(* ===== verification/PodLifecycle.v ===== *)
(** * Mount pods (pkg/driver/podmounter.go): watching, repair, clean-up, recovery

    What runs in the background or at start-up: the informer's handlers, the
    periodic scan, the repair of sources and targets, and the recovery of the
    [binds] map. *)
From S2P Require Import Prelude GoStrings Sha256 GoTime GoErrors Unstructured Resources.
From S2P Require Import Names MountArgs Kube Effects MountInfo HFMount PodMounter.

Local Open Scope Z_scope.

(** Targets bound to a source. *)
Definition targets_of (mountPath : string) (s : mem) : list string :=
  omap (λ kv, if String.eqb kv.2 mountPath then Some kv.1 else None) (map_to_list (binds s)).

(** The entries of [refs] that are new, other than the source itself, are bound to
    [mountPath]. *)
Fixpoint adopt_in (mountPath : string) (refs : list string) (s : mem) : list string * mem :=
  match refs with
  | [] => ([], s)
  | ref :: refs' =>
      if String.eqb ref mountPath then adopt_in mountPath refs' s
      else match binds s !! ref with
           | Some _ => adopt_in mountPath refs' s
           | None =>
               let '(restored, s') := adopt_in mountPath refs' (set_binds (<[ref := mountPath]>) s) in
               (ref :: restored, s')
           end
  end.

Section PodLifecycle.
Context `{QuantityLib} `{TimeLib} `{MountLib}.
Variable m : PMConfig.

(** ** Live pods *)

Definition listLivePodUIDsOnNode : prog (result (gset string)) :=
  pods ← call_ (PodList "" "" ("spec.nodeName=" +++ nodeID m));
  match pods with
  | Err e => mret (Err e)
  | Ok pods => mret (Ok (list_to_set (PUID <$> List.filter (λ p, negb (isPodTerminal p)) pods)))
  end.

(** ** Rebinding *)

Fixpoint rebind_loop (mountPath : string) (targets : list string) : prog unit :=
  match targets with
  | [] => mret tt
  | target :: targets' =>
      current ← locked (λ s, (binds s !! target, s));
      if negb (bool_decide (current = Some mountPath)) then rebind_loop mountPath targets'
      else
        bound ← boundToCurrentSource target mountPath;
        if bound : bool then rebind_loop mountPath targets'
        else
          _ ← stackBind mountPath target;                (* a failure is only logged *)
          rebind_loop mountPath targets'
  end.

Definition rebindTargets (mountPath : string) : prog unit :=
  with_source_lock mountPath (
    mounted ← pollUntilMounted mountPath 30;
    if negb mounted then mret tt
    else
      code ← call_ MapOrder;
      targets ← locked (λ s, (range_order code (targets_of mountPath s), s));
      rebind_loop mountPath targets).

(** ** Clean-up of a source *)

Fixpoint drop_loop (live : gset string) (refs : list string) : prog (list string) :=
  match refs with
  | [] => mret []
  | ref :: refs' =>
      let uid := podUIDFromTarget ref in
      if String.eqb uid "" || bool_decide (uid ∈ live) then
        alive ← drop_loop live refs'; mret (ref :: alive)
      else
        _ ← unmountAll ref;
        '(mounted, err) ← PM_IsMountPoint ref;
        if mounted || match err with Some e => negb (IsNotExist e) | None => false end then
          alive ← drop_loop live refs'; mret (ref :: alive)
        else
          _ ← locked (λ s, (tt, set_binds (delete ref) s));
          drop_loop live refs'
  end.

Definition dropDeadPodRefs (refs : list string) : prog (list string) :=
  match refs with
  | [] => mret []
  | _ =>
      live ← listLivePodUIDsOnNode;
      match live with
      | Err _ => mret refs
      | Ok live => drop_loop live refs
      end
  end.

Definition cleanup_unreferenced (mountPath : string) : prog unit :=
  _ ← unmountAll mountPath;
  code ← call_ MapOrder;
  staleTargets ← locked (λ s,
    let ts := range_order code (targets_of mountPath s) in
    (ts, set_binds (λ b, foldr delete b ts) s));
  _ ← for_each staleTargets unmountAll;
  _ ← call_ (Remove mountPath);
  mret tt.

Definition cleanupSource (mountPath : string) : prog unit :=
  with_source_lock mountPath (
    '(mountRefs, refErr) ← call_ (GetMountRefs mountPath);
    match refErr with
    | Some _ => mret tt
    | None =>
        mountRefs ← dropDeadPodRefs mountRefs;
        match mountRefs with
        | _ :: _ => call_ (Go (TTryHealSource mountPath))
        | [] => cleanup_unreferenced mountPath
        end
    end).

(** ** Healing *)

(** What [tryHealSource] reads back from the spec of the HFMount object: source
    type, source ID, arguments, resources. *)
Definition heal_spec (spec : option obj_t) : string * string * list string * MountResources :=
  (as_str (uget spec "sourceType"), as_str (uget spec "sourceID"),
   omap (λ a, match a with UStr s => Some s | _ => None end) (as_list (uget spec "mountArgs")),
   match as_map (uget spec "resources") with
   | Some raw => MountResourcesFromUnstructured raw
   | None => no_resources
   end).

Definition heal_recreate (fuel : nat) (mountPath : string) (exists_ : bool)
    (spec : option obj_t) : prog unit :=
  let volumeID := Base mountPath in
  let podName := mount_pod_name volumeID in
  let '(sourceType, sourceID, args, resources) := heal_spec spec in
  waitErr ← (if exists_ then
               _ ← call_ (PodDelete (namespace m) podName);
               waitForPodDeletion m fuel podName
             else mret None);
  match waitErr with
  | Some _ => mret tt
  | None =>
      createErr ← call_ (PodCreate
        (buildMountPod m podName volumeID sourceType sourceID mountPath args resources));
      match createErr with
      | Some _ => mret tt
      | None =>
          now ← call_ Now;
          runErr ← waitForPodRunning m fuel podName (now + podReadyTimeout);
          match runErr with
          | Some _ => _ ← call_ (PodDelete (namespace m) podName); mret tt
          | None => rebindTargets mountPath
          end
      end
  end.

Definition heal_from_crd (fuel : nat) (mountPath : string) (exists_ : bool) : prog unit :=
  spec ← crd_get (hfMountName (Base mountPath));
  match spec with
  | Err _ => mret tt
  | Ok spec =>
      match as_list (uget spec "mountArgs") with
      | [] => mret tt
      | _ => heal_recreate fuel mountPath exists_ spec
      end
  end.

Definition tryHealSource (fuel : nat) (mountPath : string) : prog unit :=
  pod ← call_ (PodGet (namespace m) (mount_pod_name (Base mountPath)));
  match pod with
  | Err e => if negb (IsNotFound (Some e)) then mret tt else heal_from_crd fuel mountPath false
  | Ok pod =>
      if negb (PDeleting pod) && negb (isPodTerminal pod) then rebindTargets mountPath
      else heal_from_crd fuel mountPath true
  end.

(** ** Adoption *)

Fixpoint sync_workloads (crdName : string) (restored : list string) : prog unit :=
  match restored with
  | [] => mret tt
  | ref :: restored' =>
      let uid := podUIDFromTarget ref in
      if String.eqb uid "" then sync_workloads crdName restored'
      else
        _ ← addWorkload crdName uid ref;
        sync_workloads crdName restored'
  end.

Definition lateAdopt (mountPath : string) : prog unit :=
  mounted ← pollUntilMounted mountPath 15;
  if negb mounted then mret tt
  else
    '(refs, err) ← call_ (GetMountRefs mountPath);
    match err with
    | Some _ => mret tt
    | None =>
        restored ← locked (adopt_in mountPath refs);
        _ ← sync_workloads (hfMountName (Base mountPath)) restored;
        call_ (Go (TRebindTargets mountPath))
    end.

(** ** The informer's handlers *)

Definition mount_path_of (pod : Pod) : string := default "" (PAnnotations pod !! annotMountPath).

Definition handlePodAdd (pod : Pod) : prog unit :=
  let mountPath := mount_path_of pod in
  if String.eqb mountPath "" || negb (String.eqb (PPhase pod) PodRunning) then mret tt
  else
    hasBinds ← locked (λ s, (bool_decide (map_Exists (λ _ src, src = mountPath) (binds s)), s));
    if hasBinds : bool then mret tt else call_ (Go (TLateAdopt mountPath)).

Definition handlePodUpdate (oldPod newPod : Pod) : prog unit :=
  let mountPath := mount_path_of newPod in
  if String.eqb mountPath "" then mret tt
  else
    let phaseChanged := negb (String.eqb (PPhase oldPod) (PPhase newPod)) in
    let restarted := totalRestartCount oldPod <? totalRestartCount newPod in
    _ ← (if String.eqb (PPhase newPod) PodRunning && (phaseChanged || restarted)
         then call_ (Go (TRebindTargets mountPath)) else mret tt);
    if phaseChanged && isPodTerminal newPod then call_ (Go (TCleanupSource mountPath)) else mret tt.

Definition handlePodDelete (pod : Pod) : prog unit :=
  let mountPath := mount_path_of pod in
  if String.eqb mountPath "" then mret tt else cleanupSource mountPath.

(** ** The periodic scan *)

Definition podsByName (pods : list Pod) : gmap string Pod :=
  fold_left (λ out p, <[PName p := p]> out) pods ∅.

(** Does a mounted (or corrupted) source have no usable pod? *)
Definition pod_unusable (pod : option Pod) : bool :=
  match pod with
  | None => true
  | Some p => isPodTerminal p || PDeleting p
  end.

Fixpoint scan_entries (pods : gmap string Pod) (entries : list DirEntry) : prog unit :=
  match entries with
  | [] => mret tt
  | e :: entries' =>
      if negb (DIsDir e) then scan_entries pods entries'
      else
        let mountPath := JoinPath [mountBaseDir; DName e] in
        '(mounted, mountErr) ← PM_IsMountPoint mountPath;
        let corrupted := match mountErr with Some err => IsCorruptedMnt err | None => false end in
        if match mountErr with Some _ => negb corrupted | None => false end
           || (negb mounted && negb corrupted)
           || negb (pod_unusable (pods !! mount_pod_name (DName e)))
        then scan_entries pods entries'
        else
          _ ← cleanupSource mountPath;
          scan_entries pods entries'
  end.

Definition runCleanupScan : prog unit :=
  entries ← call_ (ReadDir mountBaseDir);
  match entries with
  | Err _ => mret tt
  | Ok entries =>
      pods ← call_ (PodList (namespace m) (mount_pod_selector m) "");
      scan_entries (match pods with Ok ps => podsByName ps | Err _ => ∅ end) entries
  end.

(** [item.GetName()]. *)
Definition obj_name (obj : obj_t) : string :=
  as_str (uget (as_map (obj !! "metadata"%string)) "name").

Definition cleanup_stale_item (live : gset string) (item : obj_t) : prog unit :=
  let name := obj_name item in
  let spec := spec_of item in
  let mountPath := as_str (uget spec "mountPath") in
  let podName := as_str (uget spec "mountPodName") in
  '(remaining, cleanupErr) ← removeStaleWorkloads name live (2 * minute);
  match cleanupErr with
  | Some _ => mret tt
  | None =>
      if 0 <? remaining then mret tt
      else
        pod ← call_ (PodGet (namespace m) podName);
        match pod with
        | Err podErr =>
            if IsNotFound (Some podErr) then
              _ ← (if String.eqb mountPath "" then mret tt
                   else _ ← fuseUnmount mountPath; _ ← call_ (Remove mountPath); mret tt);
              _ ← crd_delete name;
              mret tt
            else mret tt
        | Ok _ => _ ← call_ (PodDelete (namespace m) podName); mret tt
        end
  end.

Definition cleanupStaleCRDs : prog unit :=
  crds ← crd_list (nodeID m);
  match crds with
  | Err _ | Ok [] => mret tt
  | Ok crds =>
      live ← listLivePodUIDsOnNode;
      match live with
      | Err _ => mret tt
      | Ok live => for_each crds (cleanup_stale_item live)
      end
  end.

(** [select] on the stop channel and a ticker of five minutes. *)
Fixpoint cleanup_loop (fuel : nat) : prog unit :=
  match fuel with
  | O => OutOfFuel
  | S fuel' =>
      c ← call_ Select;
      match c with
      | CaseTick =>
          _ ← runCleanupScan;
          _ ← cleanupStaleCRDs;
          cleanup_loop fuel'
      | _ => mret tt
      end
  end.

Definition periodicCleanup (fuel : nat) : prog unit :=
  _ ← call_ (NewTicker (5 * minute));
  cleanup_loop fuel.

(** [Start]: the informer on the mount pods of this node, whose events go to the
    handlers above, and the periodic clean-up in a goroutine. That goroutine first
    waits for the cache of the informer and ignores the result. *)
Definition PM_Start : prog unit :=
  _ ← call_ (StartInformer (namespace m) (mount_pod_selector m));
  call_ (Go TPeriodicCleanup).

(** ** Recovery *)

Fixpoint recover_refs (attempts : nat) (mountPath : string) : prog (list string) :=
  match attempts with
  | O => mret []
  | S attempts' =>
      '(refs, refErr) ← call_ (GetMountRefs mountPath);
      match refErr with
      | None => mret refs
      | Some _ =>
          _ ← call_ (Sleep second);
          match attempts' with
          | O => mret refs                     (* the value of the last attempt *)
          | _ => recover_refs attempts' mountPath
          end
      end
  end.

(** The targets of the workloads whose directory still exists. *)
Fixpoint recover_workloads (ws : list uval) (refSet : gset string) : prog (gset string) :=
  match ws with
  | [] => mret refSet
  | w :: ws' =>
      let path := as_str (wfield w "targetPath") in
      if String.eqb path "" then recover_workloads ws' refSet
      else
        st ← call_ (Stat (Dir path));
        match st with
        | Err e => if IsNotExist e then recover_workloads ws' refSet
                   else recover_workloads ws' ({[path]} ∪ refSet)
        | Ok _ => recover_workloads ws' ({[path]} ∪ refSet)
        end
  end.

Definition recover_binds (mountPath : string) : prog unit :=
  refs ← recover_refs 3 mountPath;
  let refSet : gset string := list_to_set (List.filter (λ r, negb (String.eqb r mountPath)) refs) in
  spec ← crd_get (hfMountName (Base mountPath));
  refSet ← match spec with
           | Ok spec => recover_workloads (workloads_of spec) refSet
           | Err _ => mret refSet
           end;
  _ ← locked (λ s, (tt, set_binds (λ b, set_fold (λ ref b, <[ref := mountPath]> b) b refSet) s));
  call_ (Go (TRebindTargets mountPath)).

Definition recoverPod (pod : Pod) : prog unit :=
  let mountPath := mount_path_of pod in
  if String.eqb mountPath "" || PDeleting pod then mret tt
  else
    '(mounted, err) ← PM_IsMountPoint mountPath;
    match err with
    | Some e =>
        if IsCorruptedMnt e then
          _ ← fuseUnmount mountPath;
          _ ← call_ (PodDelete (namespace m) (PName pod));
          mret tt
        else mret tt
    | None =>
        if mounted : bool then recover_binds mountPath
        else if isPodTerminal pod then
          _ ← call_ (PodDelete (namespace m) (PName pod)); mret tt
        else
          appeared ← pollUntilMounted mountPath 30;
          if appeared : bool then recover_binds mountPath else mret tt
    end.

(** One goroutine per pod, at most eight at a time, all awaited. They run one
    after the other here, in an order the environment picks; what another one does
    meanwhile is interference at the calls of this one. *)
Definition Recover : prog (option gerror) :=
  pods ← call_ (PodList (namespace m) (mount_pod_selector m) "");
  match pods with
  | Err e => mret (Some (Errorf "failed to list mount pods: %w" [] [e]))
  | Ok pods =>
      pods ← ranged pods;
      _ ← for_each pods recoverPod;
      mret None
  end.
End PodLifecycle.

————————

▶ **Task prompt**
Return, word for word, the lines of the data above from the line with "O => mret []" through the line with "let path := as_str", inclusive.

▶ **Your solution**
  | O => mret []
  | S attempts' =>
      '(refs, refErr) ← call_ (GetMountRefs mountPath);
      match refErr with
      | None => mret refs
      | Some _ =>
          _ ← call_ (Sleep second);
          match attempts' with
          | O => mret refs                     (* the value of the last attempt *)
          | _ => recover_refs attempts' mountPath
          end
      end
  end.

(** The targets of the workloads whose directory still exists. *)
Fixpoint recover_workloads (ws : list uval) (refSet : gset string) : prog (gset string) :=
  match ws with
  | [] => mret refSet
  | w :: ws' =>
      let path := as_str (wfield w "targetPath") in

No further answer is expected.